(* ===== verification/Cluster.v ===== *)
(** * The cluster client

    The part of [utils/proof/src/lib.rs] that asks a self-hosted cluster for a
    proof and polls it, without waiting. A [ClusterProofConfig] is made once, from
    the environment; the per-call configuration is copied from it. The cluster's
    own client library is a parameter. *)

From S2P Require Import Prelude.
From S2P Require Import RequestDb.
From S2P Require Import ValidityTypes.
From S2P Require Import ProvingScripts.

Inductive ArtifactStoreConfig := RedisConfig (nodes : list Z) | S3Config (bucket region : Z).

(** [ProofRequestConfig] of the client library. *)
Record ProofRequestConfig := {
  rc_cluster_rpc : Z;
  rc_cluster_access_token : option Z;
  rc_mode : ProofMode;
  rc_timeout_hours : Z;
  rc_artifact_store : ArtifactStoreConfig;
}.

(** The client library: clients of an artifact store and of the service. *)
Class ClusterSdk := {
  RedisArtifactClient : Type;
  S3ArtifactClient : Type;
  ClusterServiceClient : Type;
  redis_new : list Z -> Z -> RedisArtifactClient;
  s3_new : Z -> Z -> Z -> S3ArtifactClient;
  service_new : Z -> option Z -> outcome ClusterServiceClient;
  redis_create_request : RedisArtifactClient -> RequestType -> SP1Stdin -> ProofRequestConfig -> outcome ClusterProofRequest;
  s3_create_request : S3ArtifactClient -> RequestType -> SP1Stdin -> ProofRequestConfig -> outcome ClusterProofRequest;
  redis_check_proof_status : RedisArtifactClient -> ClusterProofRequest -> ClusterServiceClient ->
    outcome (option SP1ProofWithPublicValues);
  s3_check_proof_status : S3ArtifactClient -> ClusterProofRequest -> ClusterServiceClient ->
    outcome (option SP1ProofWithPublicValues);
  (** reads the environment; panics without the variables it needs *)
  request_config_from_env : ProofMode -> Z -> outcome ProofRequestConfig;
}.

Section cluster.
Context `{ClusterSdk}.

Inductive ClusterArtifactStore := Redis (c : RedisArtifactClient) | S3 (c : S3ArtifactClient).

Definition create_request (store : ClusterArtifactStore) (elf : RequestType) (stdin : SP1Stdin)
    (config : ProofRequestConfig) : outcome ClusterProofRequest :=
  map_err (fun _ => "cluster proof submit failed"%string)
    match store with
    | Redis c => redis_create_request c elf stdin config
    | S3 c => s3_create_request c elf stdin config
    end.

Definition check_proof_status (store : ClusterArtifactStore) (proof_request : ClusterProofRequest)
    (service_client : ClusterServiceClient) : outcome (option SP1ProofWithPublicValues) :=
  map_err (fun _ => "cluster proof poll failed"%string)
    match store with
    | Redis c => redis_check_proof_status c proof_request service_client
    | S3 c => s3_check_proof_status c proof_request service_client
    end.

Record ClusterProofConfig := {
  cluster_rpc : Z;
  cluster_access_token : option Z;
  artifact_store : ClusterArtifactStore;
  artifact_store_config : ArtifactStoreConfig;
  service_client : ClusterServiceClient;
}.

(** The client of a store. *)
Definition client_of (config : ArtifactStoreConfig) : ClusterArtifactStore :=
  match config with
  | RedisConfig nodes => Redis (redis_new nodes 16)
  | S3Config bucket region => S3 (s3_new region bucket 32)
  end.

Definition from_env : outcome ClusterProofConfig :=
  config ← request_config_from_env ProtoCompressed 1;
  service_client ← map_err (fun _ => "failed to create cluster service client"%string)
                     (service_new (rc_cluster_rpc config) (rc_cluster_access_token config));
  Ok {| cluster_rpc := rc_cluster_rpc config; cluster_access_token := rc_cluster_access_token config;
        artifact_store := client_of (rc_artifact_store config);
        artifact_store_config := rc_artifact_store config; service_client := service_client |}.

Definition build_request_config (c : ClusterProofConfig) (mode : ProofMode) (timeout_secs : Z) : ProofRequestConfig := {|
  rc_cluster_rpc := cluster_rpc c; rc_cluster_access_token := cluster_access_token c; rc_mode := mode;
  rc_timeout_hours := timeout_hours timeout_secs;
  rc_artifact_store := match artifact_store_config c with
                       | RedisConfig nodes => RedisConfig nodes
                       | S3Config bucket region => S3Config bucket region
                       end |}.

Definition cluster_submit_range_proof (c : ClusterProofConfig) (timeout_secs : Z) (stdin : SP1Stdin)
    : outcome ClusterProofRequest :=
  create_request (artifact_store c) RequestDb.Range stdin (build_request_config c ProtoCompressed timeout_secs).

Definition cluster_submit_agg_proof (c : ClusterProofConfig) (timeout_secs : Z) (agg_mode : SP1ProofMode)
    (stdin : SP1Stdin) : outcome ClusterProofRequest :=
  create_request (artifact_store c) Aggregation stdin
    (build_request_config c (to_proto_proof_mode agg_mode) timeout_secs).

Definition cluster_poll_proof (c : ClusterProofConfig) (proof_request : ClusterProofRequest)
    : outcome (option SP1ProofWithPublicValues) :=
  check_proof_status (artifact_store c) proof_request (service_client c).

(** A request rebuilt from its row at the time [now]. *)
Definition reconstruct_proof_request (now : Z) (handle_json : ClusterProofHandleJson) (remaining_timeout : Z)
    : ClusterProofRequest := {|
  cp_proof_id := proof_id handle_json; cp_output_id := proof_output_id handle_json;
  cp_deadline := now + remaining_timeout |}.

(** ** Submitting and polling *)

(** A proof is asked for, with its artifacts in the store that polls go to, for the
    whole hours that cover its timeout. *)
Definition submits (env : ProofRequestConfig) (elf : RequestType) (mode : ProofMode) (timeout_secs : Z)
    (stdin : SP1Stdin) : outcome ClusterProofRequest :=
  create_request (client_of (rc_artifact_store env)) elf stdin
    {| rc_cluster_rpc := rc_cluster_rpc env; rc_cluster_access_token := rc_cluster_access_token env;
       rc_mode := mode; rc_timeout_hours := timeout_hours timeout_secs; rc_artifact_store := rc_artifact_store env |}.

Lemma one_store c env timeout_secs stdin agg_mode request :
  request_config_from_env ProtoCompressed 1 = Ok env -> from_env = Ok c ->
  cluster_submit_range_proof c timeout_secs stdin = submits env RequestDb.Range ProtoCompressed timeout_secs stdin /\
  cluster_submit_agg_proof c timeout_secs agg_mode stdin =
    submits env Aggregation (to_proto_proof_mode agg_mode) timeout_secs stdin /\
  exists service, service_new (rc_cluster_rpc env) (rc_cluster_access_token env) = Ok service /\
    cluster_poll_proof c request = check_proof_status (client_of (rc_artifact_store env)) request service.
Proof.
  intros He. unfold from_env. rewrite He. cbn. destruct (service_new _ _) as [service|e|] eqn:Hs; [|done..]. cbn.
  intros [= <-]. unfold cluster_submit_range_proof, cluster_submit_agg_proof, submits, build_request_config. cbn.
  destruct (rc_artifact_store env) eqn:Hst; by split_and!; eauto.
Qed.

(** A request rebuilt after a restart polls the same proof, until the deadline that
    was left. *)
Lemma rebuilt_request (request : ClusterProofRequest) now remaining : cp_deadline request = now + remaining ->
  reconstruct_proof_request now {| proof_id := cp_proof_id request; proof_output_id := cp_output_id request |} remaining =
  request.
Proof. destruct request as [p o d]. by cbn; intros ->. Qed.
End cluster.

————————

__Exercise requirements__: The whole listing is to be transcribed exactly.

__Result__:
(* ===== verification/Cluster.v ===== *)
(** * The cluster client

    The part of [utils/proof/src/lib.rs] that asks a self-hosted cluster for a
    proof and polls it, without waiting. A [ClusterProofConfig] is made once, from
    the environment; the per-call configuration is copied from it. The cluster's
    own client library is a parameter. *)

From S2P Require Import Prelude.
From S2P Require Import RequestDb.
From S2P Require Import ValidityTypes.
From S2P Require Import ProvingScripts.

Inductive ArtifactStoreConfig := RedisConfig (nodes : list Z) | S3Config (bucket region : Z).

(** [ProofRequestConfig] of the client library. *)
Record ProofRequestConfig := {
  rc_cluster_rpc : Z;
  rc_cluster_access_token : option Z;
  rc_mode : ProofMode;
  rc_timeout_hours : Z;
  rc_artifact_store : ArtifactStoreConfig;
}.

(** The client library: clients of an artifact store and of the service. *)
Class ClusterSdk := {
  RedisArtifactClient : Type;
  S3ArtifactClient : Type;
  ClusterServiceClient : Type;
  redis_new : list Z -> Z -> RedisArtifactClient;
  s3_new : Z -> Z -> Z -> S3ArtifactClient;
  service_new : Z -> option Z -> outcome ClusterServiceClient;
  redis_create_request : RedisArtifactClient -> RequestType -> SP1Stdin -> ProofRequestConfig -> outcome ClusterProofRequest;
  s3_create_request : S3ArtifactClient -> RequestType -> SP1Stdin -> ProofRequestConfig -> outcome ClusterProofRequest;
  redis_check_proof_status : RedisArtifactClient -> ClusterProofRequest -> ClusterServiceClient ->
    outcome (option SP1ProofWithPublicValues);
  s3_check_proof_status : S3ArtifactClient -> ClusterProofRequest -> ClusterServiceClient ->
    outcome (option SP1ProofWithPublicValues);
  (** reads the environment; panics without the variables it needs *)
  request_config_from_env : ProofMode -> Z -> outcome ProofRequestConfig;
}.

Section cluster.
Context `{ClusterSdk}.

Inductive ClusterArtifactStore := Redis (c : RedisArtifactClient) | S3 (c : S3ArtifactClient).

Definition create_request (store : ClusterArtifactStore) (elf : RequestType) (stdin : SP1Stdin)
    (config : ProofRequestConfig) : outcome ClusterProofRequest :=
  map_err (fun _ => "cluster proof submit failed"%string)
    match store with
    | Redis c => redis_create_request c elf stdin config
    | S3 c => s3_create_request c elf stdin config
    end.

Definition check_proof_status (store : ClusterArtifactStore) (proof_request : ClusterProofRequest)
    (service_client : ClusterServiceClient) : outcome (option SP1ProofWithPublicValues) :=
  map_err (fun _ => "cluster proof poll failed"%string)
    match store with
    | Redis c => redis_check_proof_status c proof_request service_client
    | S3 c => s3_check_proof_status c proof_request service_client
    end.

Record ClusterProofConfig := {
  cluster_rpc : Z;
  cluster_access_token : option Z;
  artifact_store : ClusterArtifactStore;
  artifact_store_config : ArtifactStoreConfig;
  service_client : ClusterServiceClient;
}.

(** The client of a store. *)
Definition client_of (config : ArtifactStoreConfig) : ClusterArtifactStore :=
  match config with
  | RedisConfig nodes => Redis (redis_new nodes 16)
  | S3Config bucket region => S3 (s3_new region bucket 32)
  end.

Definition from_env : outcome ClusterProofConfig :=
  config ← request_config_from_env ProtoCompressed 1;
  service_client ← map_err (fun _ => "failed to create cluster service client"%string)
                     (service_new (rc_cluster_rpc config) (rc_cluster_access_token config));
  Ok {| cluster_rpc := rc_cluster_rpc config; cluster_access_token := rc_cluster_access_token config;
        artifact_store := client_of (rc_artifact_store config);
        artifact_store_config := rc_artifact_store config; service_client := service_client |}.

Definition build_request_config (c : ClusterProofConfig) (mode : ProofMode) (timeout_secs : Z) : ProofRequestConfig := {|
  rc_cluster_rpc := cluster_rpc c; rc_cluster_access_token := cluster_access_token c; rc_mode := mode;
  rc_timeout_hours := timeout_hours timeout_secs;
  rc_artifact_store := match artifact_store_config c with
                       | RedisConfig nodes => RedisConfig nodes
                       | S3Config bucket region => S3Config bucket region
                       end |}.

Definition cluster_submit_range_proof (c : ClusterProofConfig) (timeout_secs : Z) (stdin : SP1Stdin)
    : outcome ClusterProofRequest :=
  create_request (artifact_store c) RequestDb.Range stdin (build_request_config c ProtoCompressed timeout_secs).

Definition cluster_submit_agg_proof (c : ClusterProofConfig) (timeout_secs : Z) (agg_mode : SP1ProofMode)
    (stdin : SP1Stdin) : outcome ClusterProofRequest :=
  create_request (artifact_store c) Aggregation stdin
    (build_request_config c (to_proto_proof_mode agg_mode) timeout_secs).

Definition cluster_poll_proof (c : ClusterProofConfig) (proof_request : ClusterProofRequest)
    : outcome (option SP1ProofWithPublicValues) :=
  check_proof_status (artifact_store c) proof_request (service_client c).

(** A request rebuilt from its row at the time [now]. *)
Definition reconstruct_proof_request (now : Z) (handle_json : ClusterProofHandleJson) (remaining_timeout : Z)
    : ClusterProofRequest := {|
  cp_proof_id := proof_id handle_json; cp_output_id := proof_output_id handle_json;
  cp_deadline := now + remaining_timeout |}.

(** ** Submitting and polling *)

(** A proof is asked for, with its artifacts in the store that polls go to, for the
    whole hours that cover its timeout. *)
Definition submits (env : ProofRequestConfig) (elf : RequestType) (mode : ProofMode) (timeout_secs : Z)
    (stdin : SP1Stdin) : outcome ClusterProofRequest :=
  create_request (client_of (rc_artifact_store env)) elf stdin
    {| rc_cluster_rpc := rc_cluster_rpc env; rc_cluster_access_token := rc_cluster_access_token env;
       rc_mode := mode; rc_timeout_hours := timeout_hours timeout_secs; rc_artifact_store := rc_artifact_store env |}.

Lemma one_store c env timeout_secs stdin agg_mode request :
  request_config_from_env ProtoCompressed 1 = Ok env -> from_env = Ok c ->
  cluster_submit_range_proof c timeout_secs stdin = submits env RequestDb.Range ProtoCompressed timeout_secs stdin /\
  cluster_submit_agg_proof c timeout_secs agg_mode stdin =
    submits env Aggregation (to_proto_proof_mode agg_mode) timeout_secs stdin /\
  exists service, service_new (rc_cluster_rpc env) (rc_cluster_access_token env) = Ok service /\
    cluster_poll_proof c request = check_proof_status (client_of (rc_artifact_store env)) request service.
Proof.
  intros He. unfold from_env. rewrite He. cbn. destruct (service_new _ _) as [service|e|] eqn:Hs; [|done..]. cbn.
  intros [= <-]. unfold cluster_submit_range_proof, cluster_submit_agg_proof, submits, build_request_config. cbn.
  destruct (rc_artifact_store env) eqn:Hst; by split_and!; eauto.
Qed.

(** A request rebuilt after a restart polls the same proof, until the deadline that
    was left. *)
Lemma rebuilt_request (request : ClusterProofRequest) now remaining : cp_deadline request = now + remaining ->
  reconstruct_proof_request now {| proof_id := cp_proof_id request; proof_output_id := cp_output_id request |} remaining =
  request.
Proof. destruct request as [p o d]. by cbn; intros ->. Qed.
End cluster.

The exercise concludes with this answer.